Description of the task:
In the entries below, every line with the string "bool" is to be reported.

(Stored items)
(** The loop of [check_user_range]: the cursor, or [None] for an early [false]. *)
Fixpoint check_user_loop (l : list MapArea) (current end_vpn wanted : Z) : option Z :=
  match l with
  | [] => Some current
  | a :: l =>
      if area_end a <=? current then check_user_loop l current end_vpn wanted
      else if negb (contains_vpn (vpn_range a) current) then None
      else if negb (contains (map_perm a) wanted) then None
      else
        let current := Z.min (area_end a) end_vpn in
        if end_vpn <=? current then Some current
        else check_user_loop l current end_vpn wanted
  end.
Definition check_user_range ms (r : VPNRange) (wanted : Z) : bool :=
  match check_user_loop (areas ms) (range_start r) (range_end r) wanted with
  | None => false
  | Some current => negb (current <? range_end r)
  end.

Definition virtual_size_kb ms : Z :=
  foldr (λ a n, (area_end a - area_start a) * PAGE_SIZE / 1024 + n) 0 (areas ms).
Definition locked_size_kb ms : Z :=
  foldr (λ a n, if contains (mmap_flags a) MAP_LOCKED
                then (area_end a - area_start a) * PAGE_SIZE / 1024 + n else n) 0 (areas ms).
Definition resident_size_kb ms : Z :=
  foldr (λ a n, Z.of_nat (size (data_frames a)) * PAGE_SIZE / 1024 + n) 0 (areas ms).

End memory_set.

(** ** The page view *)

(** What a page is, whatever area holds it.  The position in the file matters
    only for a mapping with a source. *)
Record PageAttr : Type := mkAttr {
  at_map : MapType; at_perm : Z; at_area : MapAreaType; at_flags : Z; at_group : Z;
  at_file : option (MmapSource * Z) }.

Definition page_attr (a : MapArea) (vpn : Z) : PageAttr :=
  mkAttr (map_type a) (map_perm a) (area_type a) (mmap_flags a) (groupid a)
    (match mf_source (mmap_file a) with
     | Anonymous => None
     | src => Some (src, wrap64 (mf_offset (mmap_file a) + (vpn - area_start a) * PAGE_SIZE))
     end).

Definition holds (a : MapArea) (vpn : Z) : bool := contains_vpn (vpn_range a) vpn.
Definition lookup_area (l : list MapArea) (vpn : Z) : option MapArea := find (λ a, holds a vpn) l.
Definition attr_at (l : list MapArea) (vpn : Z) : option PageAttr :=
  (λ a, page_attr a vpn) <$> lookup_area l vpn.
Definition frame_at (l : list MapArea) (vpn : Z) : option Z :=
  a ← lookup_area l vpn; data_frames a !! vpn.

(** An area of a user space is a non-empty range of user pages on frames. *)
Definition area_ok (a : MapArea) : Prop :=
  0 ≤ area_start a < area_end a ∧ area_end a ≤ 2 ^ 26 ∧ map_type a = Framed.
Definition area_before (a b : MapArea) : Prop := area_end a ≤ area_start b.
Definition apart (a b : MapArea) : Prop := area_end a ≤ area_start b ∨ area_end b ≤ area_start a.

(** The layout invariant: areas are non-empty, sorted and pairwise disjoint. *)
Record areas_wf (l : list MapArea) : Prop := {
  wf_areas : Forall area_ok l;
  wf_sorted : StronglySorted area_before l
}.

(** Every resident page of an area lies in its range. *)
Definition frames_in (a : MapArea) : Prop := ∀ vpn f, data_frames a !! vpn = Some f → holds a vpn = true.
Definition frames_wf (l : list MapArea) : Prop := Forall frames_in l.

(** *** Lookup *)

Lemma holds_spec a vpn : holds a vpn = true ↔ area_start a ≤ vpn < area_end a.
Proof. unfold holds, contains_vpn, area_start, area_end. lia. Qed.

Lemma overlaps_spec a s e : overlaps a s e = true ↔ area_start a < e ∧ s < area_end a.
Proof. unfold overlaps. lia. Qed.

Lemma lookup_area_Some l vpn a : lookup_area l vpn = Some a → a ∈ l ∧ holds a vpn = true.
Proof.
  intros Hf. apply find_some in Hf as [Hin Hh]. split; [by apply list_elem_of_In|done].
Qed.

Lemma lookup_area_None l vpn : lookup_area l vpn = None ↔ ∀ a, a ∈ l → holds a vpn = false.
Proof.
  unfold lookup_area. split.
  - intros Hf a Hin. eapply find_none in Hf; [done|by apply list_elem_of_In].
  - induction l as [|b l IH]; simpl; [done|]. intros Hall. rewrite (Hall b) by set_solver. apply IH. set_solver.
Qed.

Lemma attr_at_None l vpn : attr_at l vpn = None ↔ ∀ a, a ∈ l → holds a vpn = false.
Proof. unfold attr_at. by rewrite fmap_None, lookup_area_None. Qed.

Lemma lookup_area_app l k vpn :
  lookup_area (l ++ k) vpn = match lookup_area l vpn with Some a => Some a | None => lookup_area k vpn end.
Proof. unfold lookup_area. induction l as [|a l IH]; simpl; [done|]. by destruct (holds a vpn). Qed.

(** A list of areas no two of which share a page. *)
Definition all_apart (l : list MapArea) : Prop := StronglySorted apart l.

Lemma areas_wf_apart l : areas_wf l → all_apart l.
Proof.
  intros [_ Hs]. induction Hs as [|a l Hs IH Ha]; constructor; [done|].
  eapply Forall_impl; [done|]. intros b Hb. by left.
Qed.

Lemma all_apart_cons a l : all_apart (a :: l) ↔ Forall (apart a) l ∧ all_apart l.
Proof. split; [intros Hs; inversion Hs; subst; done|intros [??]; by constructor]. Qed.

Lemma apart_sym a b : apart a b → apart b a.
Proof. unfold apart. tauto. Qed.

#[export] Instance all_apart_proper : Proper ((≡ₚ) ==> iff) all_apart.
Proof.
  assert (∀ l k, l ≡ₚ k → all_apart l → all_apart k) as Hp; [|split; apply Hp; done].
  induction 1 as [|a l k Hlk IH|a b l|l k j _ IH1 _ IH2]; intros Hl; [done| | |tauto].
  - apply all_apart_cons in Hl as [Ha Hl]. apply all_apart_cons. split; [by rewrite <- Hlk|auto].
  - rewrite !all_apart_cons, !Forall_cons in *. destruct Hl as ([? ?]&?&?). eauto using apart_sym.
Qed.

Lemma apart_holds a b vpn : apart a b → holds a vpn = true → holds b vpn = true → False.
Proof. rewrite !holds_spec. unfold apart. lia. Qed.

Lemma lookup_area_apart l a vpn : all_apart l → a ∈ l → holds a vpn = true → lookup_area l vpn = Some a.
Proof.
  intros Hap Hin Hh. induction l as [|b l IH]; [by apply elem_of_nil in Hin|].
  apply all_apart_cons in Hap as [Hb Hap]. unfold lookup_area. simpl.
  apply elem_of_cons in Hin as [<-|Hin]; [by rewrite Hh|].
  destruct (holds b vpn) eqn:Hbv; [|by apply IH]. exfalso.
  eapply Forall_forall in Hb; [|done]. by eapply apart_holds.
Qed.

Response area:
Definition check_user_range ms (r : VPNRange) (wanted : Z) : bool :=
Definition holds (a : MapArea) (vpn : Z) : bool := contains_vpn (vpn_range a) vpn.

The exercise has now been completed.